Chris Simmance (02:03.811)

Chris Simmance (02:09.186)
So a little bit about the journey then. So not only do you get the fortunate life of living in sunny Barcelona, first of all, what brought you out to Barcelona and then, how did you go through the journey into starting the agency?

Kate (02:24.153)
What brought me to Barcelona was love. Like I would like to say it was a professional opportunity or something a lot more, let’s say corporate sounding. But no, it was a decision to build a family and live here. My partner’s working in video games, he’s a designer. And yeah, we found our feet here in Barcelona. Plan to leave, sort of two years here, two years there and go on a trip around the world, but no.

Chris Simmance (02:27.999)

Kate (02:53.389)
We settled and couldn’t imagine being anywhere else. And the agency was something that I did because I kind of took on that trailing spouse role and I was literally in a new location, no friends, no contacts, no language. It was really ground zero, plus the effects of the financial crisis of 2008, 2009 in the US were then still feeling, you were still feeling the impact in Spain in 2011 when I first arrived. So it was kind of ground zero in so many respects, but…

Chris Simmance (03:03.438)

Kate (03:22.421)
Social media is always on the agenda. Whether we like it or not for businesses, it’s a non-negotiable. So I was able to somehow use my skills on social and start adding value for businesses great and small and have done until this very day.

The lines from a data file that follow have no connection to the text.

(** * Adapter composition engine: LoRA injection points, adapter configuration
      registry and prediction-head dispatch.

    Shallow embedding of
    - [src/transformers/adapters/lora.py]          (LoRA, LoRALayer, Linear, MergedLinear)
    - [src/transformers/adapters/configuration.py] (AdapterConfig, AdapterFusionConfig,
                                                    ModelAdaptersConfig)
    - [src/transformers/adapter_heads.py]          (QuestionAnsweringHead, forward_head)

    Tensors hold exact rationals ([Qc]); Python objects that are mutated in
    place are threaded as explicit state, and a raised exception is a value
    that carries the state the object was left in. *)

From Stdlib Require Import ZArith QArith Qcanon Lia.
From stdpp Require Import gmap strings list fin_maps pretty.

(** ** Exceptions and outcomes *)

(** The messages of the [ValueError]s raised by the modelled code. *)
Inductive value_error :=
| InvalidCompositionMode   (* "Invalid composition mode." *)
| AlreadyMerged            (* "LoRaLayer already has a merged LoRA module. Please reset it first." *)
| InvalidAdapterSetup      (* "Invalid adapter setup. Cannot use ... with LoRA." *)
| AdapterExists            (* "An adapter with the name '...' has already been added." *)
| InvalidConfigIdentifier  (* "Invalid adapter config identifier '...'." *)
| InvalidConfig            (* "Invalid adapter config: ..." *)
| FusionExists             (* "An AdapterFusion with the name '...' has already been added." *)
| InvalidFusionIdentifier  (* "Invalid AdapterFusion config identifier '...'." *)
| InvalidFusionConfig      (* "Invalid AdapterFusion config: ..." *)
| UnknownHeadName          (* "Unknown head_name '...'" *)
| BatchSizeMismatch.       (* torch: "Expected input batch_size to match target batch_size" *)

Inductive exn :=
| ValueError (why : value_error)
| KeyError (key : string)
| TypeError
| AttributeError (attr : string)
| IndexError
| FrozenInstanceError
| RuntimeError.            (* torch: operand shapes do not fit *)

(** Result of a pure computation that may raise. *)
Inductive res (A : Type) :=
| Ok (a : A)
| Err (e : exn).
Arguments Ok {A} a.
Arguments Err {A} e.

#[global] Instance res_ret : MRet res := λ A a, Ok a.
#[global] Instance res_bind : MBind res :=
  λ A B f m, match m with Ok a => f a | Err e => Err e end.

(** Result of a method call on a mutable object of type [S]: the object
    after the call comes with the returned value or the raised exception. *)
Inductive outcome (S A : Type) :=
| Returns (a : A) (s : S)
| Raises (e : exn) (s : S).
Arguments Returns {S A} a s.
Arguments Raises {S A} e s.

Definition final_state {S A} (o : outcome S A) : S :=
  match o with Returns _ s => s | Raises _ s => s end.

Definition raised {S A} (o : outcome S A) : option exn :=
  match o with Returns _ _ => None | Raises e _ => Some e end.

(** ** Python values *)

(** The values that occur in configuration dictionaries and as attribute
    values: scalars, lists of scalars ([leave_out]) and dictionaries of
    scalars (a per-layer [reduction_factor], the v1 [invertible_adapter]
    block).  A [PDict] keeps its items in insertion order. *)
Inductive atom :=
| ANone
| ABool (b : bool)
| AInt (z : Z)
| AFloat (q : Qc)
| AStr (s : string).

Inductive pyval :=
| PAtom (a : atom)
| PList (l : list atom)
| PDict (items : list (string * atom)).

Coercion PAtom : atom >-> pyval.

(** Python truth value testing ([if value:], [not value], [a or b]). *)
Definition truthy_atom (a : atom) : bool :=
  match a with
  | ANone => false
  | ABool b => b
  | AInt z => negb (z =? 0)%Z
  | AFloat q => if decide (q = Q2Qc 0) then false else true
  | AStr s => negb (String.eqb s "")
  end.

Definition truthy (v : pyval) : bool :=
  match v with
  | PAtom a => truthy_atom a
  | PList l => negb (Nat.eqb (length l) 0)
  | PDict items => negb (Nat.eqb (length items) 0)
  end.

Chris Simmance (03:28.747)

Chris Simmance (03:38.674)
And so employee advocacy, it goes, it’s a broad amount of businesses that may well need to work with you in your services. And literally every, every business that has employees to a certain level, assuming they’ve got the, you know, the cash to afford your fees. And what kind of, what kind of businesses do you typically work with in your agency? Have you got a specific niche that you look at? Is there a type of business that works best for you?

Kate (04:07.229)
So businesses with a thousand or more employees tends to be the sweet spot in terms of type of client that would really benefit from this type of program. For those of us who are not too sure what employee advocacy on social means, I’ll unpack it in a sentence. Basically it’s creating a group of employees that a company could be from any team and giving them the skills they need to be able to build their personal brand on social media, typically on LinkedIn.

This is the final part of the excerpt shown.